__PROBLEM DETAILS__
Go from the first line below to the one with "urlopen js_url = Some text ->" and print each line exactly.

(Dataset records)
(** *** The cipher script cache *)

(** With a non-empty script text cached, a resolution is the pure
    transform of the cached text: no call is made, nothing changes. *)
Lemma get_cipher_cached (w : World) (signature js_url code : string) :
  _js_code (self w) = Some code ->
  code <> "" ->
  _get_cipher signature js_url w = (cipher_with code signature, w).
Proof.
  intros Hcode Hne. unfold _get_cipher, bind, get_self, cipher_with.
  rewrite Hcode. cbn [truthy negb default from_option id].
  apply String.eqb_neq in Hne. rewrite Hne. cbn [negb ret].
  destruct (search_cipher_name code) as [func|]; [|reflexivity].
  now destruct (js_call code func signature).
Qed.

(** With nothing usable cached, a resolution fetches the script and
    stores its text. *)
Lemma get_cipher_fetches (w : World) (signature js_url text : string) :
  truthy (_js_code (self w)) = false ->
  urlopen js_url = Some text ->
  _get_cipher signature js_url w
  = (cipher_with text signature,
     {| self := set__js_code (Some text) (self w);
        calls := calls w ++ [Urlopen js_url] |}).
Proof.
  intros Hfalsy Hopen. unfold _get_cipher, bind, get_self, cipher_with.
  rewrite Hfalsy. cbn [negb]. unfold bind, log_call, modify_self.
  rewrite Hopen. cbn [self calls ret].
  destruct (search_cipher_name text) as [func|]; [|reflexivity].
  now destruct (js_call text func signature).
Qed.

(** *** Failures inside the loop of [from_url] *)

Lemma for_each_cons {A : Type} (body : A -> M unit) (x : A) (l : list A)
  (w : World) :
  for_each body (x :: l) w
  = match body x w with
    | (Returns _, w') => for_each body l w'
    | (Raises e, w') => (Raises e, w')
    end.
Proof. reflexivity. Qed.

(** C2 (as amended): in the loop of [from_url] only a candidate whose
    itag has no quality profile is skipped, the loop going on with the
    remaining candidates from the same state.  A failure to extract the
    itag and a failure to resolve the cipher both end the loop and
    [from_url] with the exception, the remaining candidates unvisited;
    so does every exception of [get_video_data] (page fetch, age
    restriction, config extraction, stream-map decoding). *)
Theorem record_failures_in_from_url :
  (forall (stream_map : gmap string (list string)) (js_url : string)
          (idx : nat) (u : string) (rest : list (nat * string)) (w : World)
          (itag : Z),
      _get_quality_profile_from_url u = Returns (itag, None) ->
      for_each (from_url_body stream_map js_url) ((idx, u) :: rest) w
      = for_each (from_url_body stream_map js_url) rest w) /\
  (forall (stream_map : gmap string (list string)) (js_url : string)
          (idx : nat) (u : string) (rest : list (nat * string)) (w : World)
          (msg : pytube_msg),
      _get_quality_profile_from_url u = Raises (PytubeError msg) ->
      for_each (from_url_body stream_map js_url) ((idx, u) :: rest) w
      = (Raises (PytubeError msg), w)) /\
  (forall (stream_map : gmap string (list string)) (js_url : string)
          (idx : nat) (u : string) (rest : list (nat * string)) (w w' : World)
          (itag : Z) (quality_profile : kwargs) (sigs : list string)
          (s : string) (e : exn),
      _get_quality_profile_from_url u = Returns (itag, Some quality_profile) ->
      quality_profile <> [] ->
      Text.contains "signature=" u = false ->
      stream_map !! "s" = Some sigs ->
      sigs !! idx = Some s ->
      _get_cipher s js_url w = (Raises e, w') ->
      for_each (from_url_body stream_map js_url) ((idx, u) :: rest) w
      = (Raises e, w')) /\
  (forall (u : string) (w w' : World) (e : exn),
      get_video_data (prepared u w) = (Raises e, w') ->
      from_url u w = (Raises e, w')).
Proof.
  split; [|split; [|split]].
  - intros stream_map js_url idx u rest w itag Hqp.
    rewrite for_each_cons. unfold from_url_body. now rewrite Hqp.
  - intros stream_map js_url idx u rest w msg Hqp.
    rewrite for_each_cons. unfold from_url_body. now rewrite Hqp.
  - intros stream_map js_url idx u rest w w' itag quality_profile sigs s e
      Hqp Hne Hsig Hs Hidx Hcipher.
    rewrite for_each_cons. unfold from_url_body. rewrite Hqp.
    destruct quality_profile as [|kw quality_profile]; [contradiction|].
    cbn [is_empty_kwargs]. rewrite Hsig. cbn [negb].
    rewrite Hs, Hidx. unfold bind at 1 2. now rewrite Hcipher.
  - intros u w w' e Hdata.
    unfold from_url, bind at 1 2 3, modify_self.
    cbn [self calls]. fold (prepared u w). now rewrite Hdata.
Qed.

End Pipeline.

(** ** The videos collected by earlier resolutions *)

Section Frame.

Context {collab : Collaborators}.

(** [list.sort] rearranges the list it is given. *)
Hypothesis video_sort_permutation :
  forall l : list Video, Permutation (video_sort l) l.

Variable old : list Video.

Lemma simulates_ret {A : Type} (a : A) : simulates old (ret a) (ret a).
Proof. intros wa wb Hext. cbn. now split. Qed.

Lemma simulates_raise {A : Type} (e : exn) :
  simulates old (@raise A e) (raise e).
Proof. intros wa wb Hext. cbn. now split. Qed.

Lemma simulates_lift {A : Type} (r : result A) :
  simulates old (lift r) (lift r).
Proof. intros wa wb Hext. cbn. now split. Qed.

Lemma simulates_log_call (c : call) : simulates old (log_call c) (log_call c).
Proof.
  intros wa wb (Hf & Hu & Hj & Ht & Hc & Hv). cbn. split; [reflexivity|].
  unfold extends_videos. cbn. now rewrite Hc.
Qed.



Lemma simulates_set__filename (v : option string) :
  simulates old (modify_self (set__filename v)) (modify_self (set__filename v)).
Proof.
  intros wa wb (Hf & Hu & Hj & Ht & Hc & Hv). cbn. now repeat split.
Qed.

Lemma simulates_set__video_url (v : option string) :
  simulates old (modify_self (set__video_url v))
    (modify_self (set__video_url v)).
Proof.
  intros wa wb (Hf & Hu & Hj & Ht & Hc & Hv). cbn. now repeat split.
Qed.

Lemma simulates_set__js_code (v : option string) :
  simulates old (modify_self (set__js_code v)) (modify_self (set__js_code v)).
Proof.
  intros wa wb (Hf & Hu & Hj & Ht & Hc & Hv). cbn. now repeat split.
Qed.

Lemma simulates_set_title (v : option string) :
  simulates old (modify_self (set_title v)) (modify_self (set_title v)).
Proof.
  intros wa wb (Hf & Hu & Hj & Ht & Hc & Hv). cbn. now repeat split.
Qed.

(** Appending a video and sorting keeps the videos of [old] in. *)
Lemma simulates__add_video (u fn : string) (kw : kwargs) :
  simulates old (_add_video u fn kw) (_add_video u fn kw).
Proof.
  intros wa wb (Hf & Hu & Hj & Ht & Hc & Hv).
  unfold _add_video, bind, modify_self. cbn.
  split; [reflexivity|]. unfold extends_videos. cbn.
  repeat split; try assumption.
  rewrite !video_sort_permutation, Hv. now rewrite app_assoc.
Qed.

Create HintDb simulates.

__SOLUTION TO THIS PROBLEM__
(** *** The cipher script cache *)

(** With a non-empty script text cached, a resolution is the pure
    transform of the cached text: no call is made, nothing changes. *)
Lemma get_cipher_cached (w : World) (signature js_url code : string) :
  _js_code (self w) = Some code ->
  code <> "" ->
  _get_cipher signature js_url w = (cipher_with code signature, w).
Proof.
  intros Hcode Hne. unfold _get_cipher, bind, get_self, cipher_with.
  rewrite Hcode. cbn [truthy negb default from_option id].
  apply String.eqb_neq in Hne. rewrite Hne. cbn [negb ret].
  destruct (search_cipher_name code) as [func|]; [|reflexivity].
  now destruct (js_call code func signature).
Qed.

(** With nothing usable cached, a resolution fetches the script and
    stores its text. *)
Lemma get_cipher_fetches (w : World) (signature js_url text : string) :
  truthy (_js_code (self w)) = false ->
  urlopen js_url = Some text ->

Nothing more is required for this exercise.